J’ai roulé jusqu’à Ira’s Spirits comme si j’avais été guidé par un radar et je me suis garé juste devant. J’ai dit à Robby de surveiller sa sœur, mais il écoutait son Discman, pour se couper du monde, de son avenir aplati par ma présence, et j’ai marmonné quelque chose pour Sarah et refermé la porte avant qu’elle ne puisse répondre et j’ai foncé dans la boutique pour m’acheter une bouteille de Ketel One. Il ne s’était pas écoulé une minute que j’étais de retour dans la Range Rover. La transaction s’était déroulée dans une urgence de cet ordre.

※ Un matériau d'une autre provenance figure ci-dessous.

(* ===== verification/Kalloc.v ===== *)
(** * kernel/kalloc.c: the physical page allocator

    [kinit], [freerange], [kfree] and [kalloc] on the bytes of physical memory:
    the free list is threaded through the free pages themselves.  The theorems
    relate it to the abstract list of free pages. *)

From S2P Require Import Prelude State KString Spinlock.

Section Kalloc.
Context `{KernelImage}.

Definition kfree (pa : Z) : K unit :=
  if negb (pa mod PGSIZE =? 0) || (pa <? kend) || (PHYSTOP <=? pa) then panic "kfree" else
  modify (fun s => set_k_mem (memset (k_mem s) pa 1 PGSIZE) s);;
  acquire L_kmem;;
  modify (fun s => set_k_mem (st64 (k_mem s) pa (k_freelist s)) s);;
  modify (set_k_freelist pa);;
  release L_kmem.

Definition kalloc : K Z :=
  acquire L_kmem;;
  r ← gets (fun s => k_freelist s);
  when (negb (r =? 0)) (modify (fun s => set_k_freelist (ld64 (k_mem s) r) s));;
  release L_kmem;;
  when (negb (r =? 0)) (modify (fun s => set_k_mem (memset (k_mem s) r 5 PGSIZE) s));;
  mret r.

Fixpoint freerange_loop (fuel : nat) (p pa_end : Z) : K unit :=
  match fuel with
  | O => fault "freerange: out of fuel"
  | S fuel =>
      if p + PGSIZE <=? pa_end then kfree p;; freerange_loop fuel (p + PGSIZE) pa_end
      else mret tt
  end.

Definition freerange (pa_start pa_end : Z) : K unit :=
  let p := PGROUNDUP pa_start in
  freerange_loop (S (Z.to_nat ((pa_end - p) / PGSIZE))) p pa_end.

Definition kinit : K unit :=
  initlock L_kmem;;
  freerange kend PHYSTOP.

(** ** The free list *)

(** A page the allocator manages. *)
Definition page_ok (a : Z) : Prop := a mod PGSIZE = 0 /\ kend <= a < PHYSTOP.

(** The list that starts at [head] in memory [m] is [l]. *)
Fixpoint fl_rep (m : gmap Z Z) (head : Z) (l : list Z) : Prop :=
  match l with
  | [] => head = 0
  | a :: l => head = a /\ page_ok a /\ fl_rep m (ld64 m a) l
  end.

Definition freelist_ok (m : gmap Z Z) (head : Z) (l : list Z) : Prop := fl_rep m head l /\ NoDup l.

Definition in_page (pg a : Z) : Prop := pg <= a < pg + PGSIZE.

(** What a use of the allocator changes: memory, the free list, and the saved
    interrupt flag. *)
Definition kmem_upd (m : gmap Z Z) (fl : Z) (s : kst) : kst := set_k_mem m (set_k_freelist fl (settle s)).

(** The allocator can be called: its lock is free and interrupt nesting is sound. *)
Definition kmem_ready (s : kst) : Prop := lock_free L_kmem s /\ intr_ok s.

Lemma kmem_ready_upd m fl s : kmem_ready s -> kmem_ready (kmem_upd m fl s).
Proof. done. Qed.

Lemma kmem_upd_upd m fl m' fl' s : kmem_upd m fl (kmem_upd m' fl' s) = kmem_upd m fl s.
Proof. unfold kmem_upd. unfold settle; cbn. by destruct (c_noff (k_cpu s) =? 0). Qed.

Lemma settle_kmem_upd m fl s : settle (kmem_upd m fl s) = kmem_upd m fl s.
Proof. unfold kmem_upd. unfold settle; cbn. by destruct (c_noff (k_cpu s) =? 0). Qed.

À Elsinore : Jayne ne serait pas de retour avant une heure, Marta était en pourparlers avec Rosa concernant le dîner, Robby est monté tranquillement dans sa chambre pour réviser une interrogation écrite apparemment, Sarah est allée dans la salle multimédia pour jouer au Binobee, un jeu vidéo mettant en scène un bourdon qui avait des problèmes pour voler, curieusement dépourvu de charme et dont l’expression dégoûtée avait le don de me remplir d’inquiétude. Je suis allé dans mon bureau et j’ai fermé la porte à clé, et j’ai rempli une grande tasse de vodka (je n’avais même plus besoin d’un mixer, je n’avais même plus besoin de glace) dont j’ai bu la moitié avant de rappeler Aimee Light sur son portable. En attendant qu’elle réponde, je me suis assis à mon bureau et j’ai regardé les e-mails de la veille. Un de Jay, un de Binky m’informant que l’équipe d’Harrison Ford était ravie que je sois intéressé et avait demandé quand je pouvais me rendre à LA, et il y en avait un autre, curieux, de Gary Fisketjon, mon éditeur chez Knopf, qui m’écrivait qu’un détective disant appartenir au bureau du shérif du comté de Midland avait appelé son bureau pour lui demander comment entrer en contact avec moi, et Gary espérait que je ne verrais pas d’objection à ce qu’il leur ait donné mon numéro de téléphone professionnel. Avant que la peur ne commence à m’envahir de nouveau, j’ai trouvé un autre e-mail envoyé la nuit dernière par la Bank of America de Sherman Oaks. Heure d’envoi : 2 h 40 du matin.

J’ai fait défiler la page blanche jusqu’à ce que le téléphone d’Aimee cesse de sonner et que le message s’enclenche. J’ai raccroché après le bip quand j’ai remarqué que la lumière de mon répondeur clignotait. Je me suis penché et j’ai appuyé sur « Play ».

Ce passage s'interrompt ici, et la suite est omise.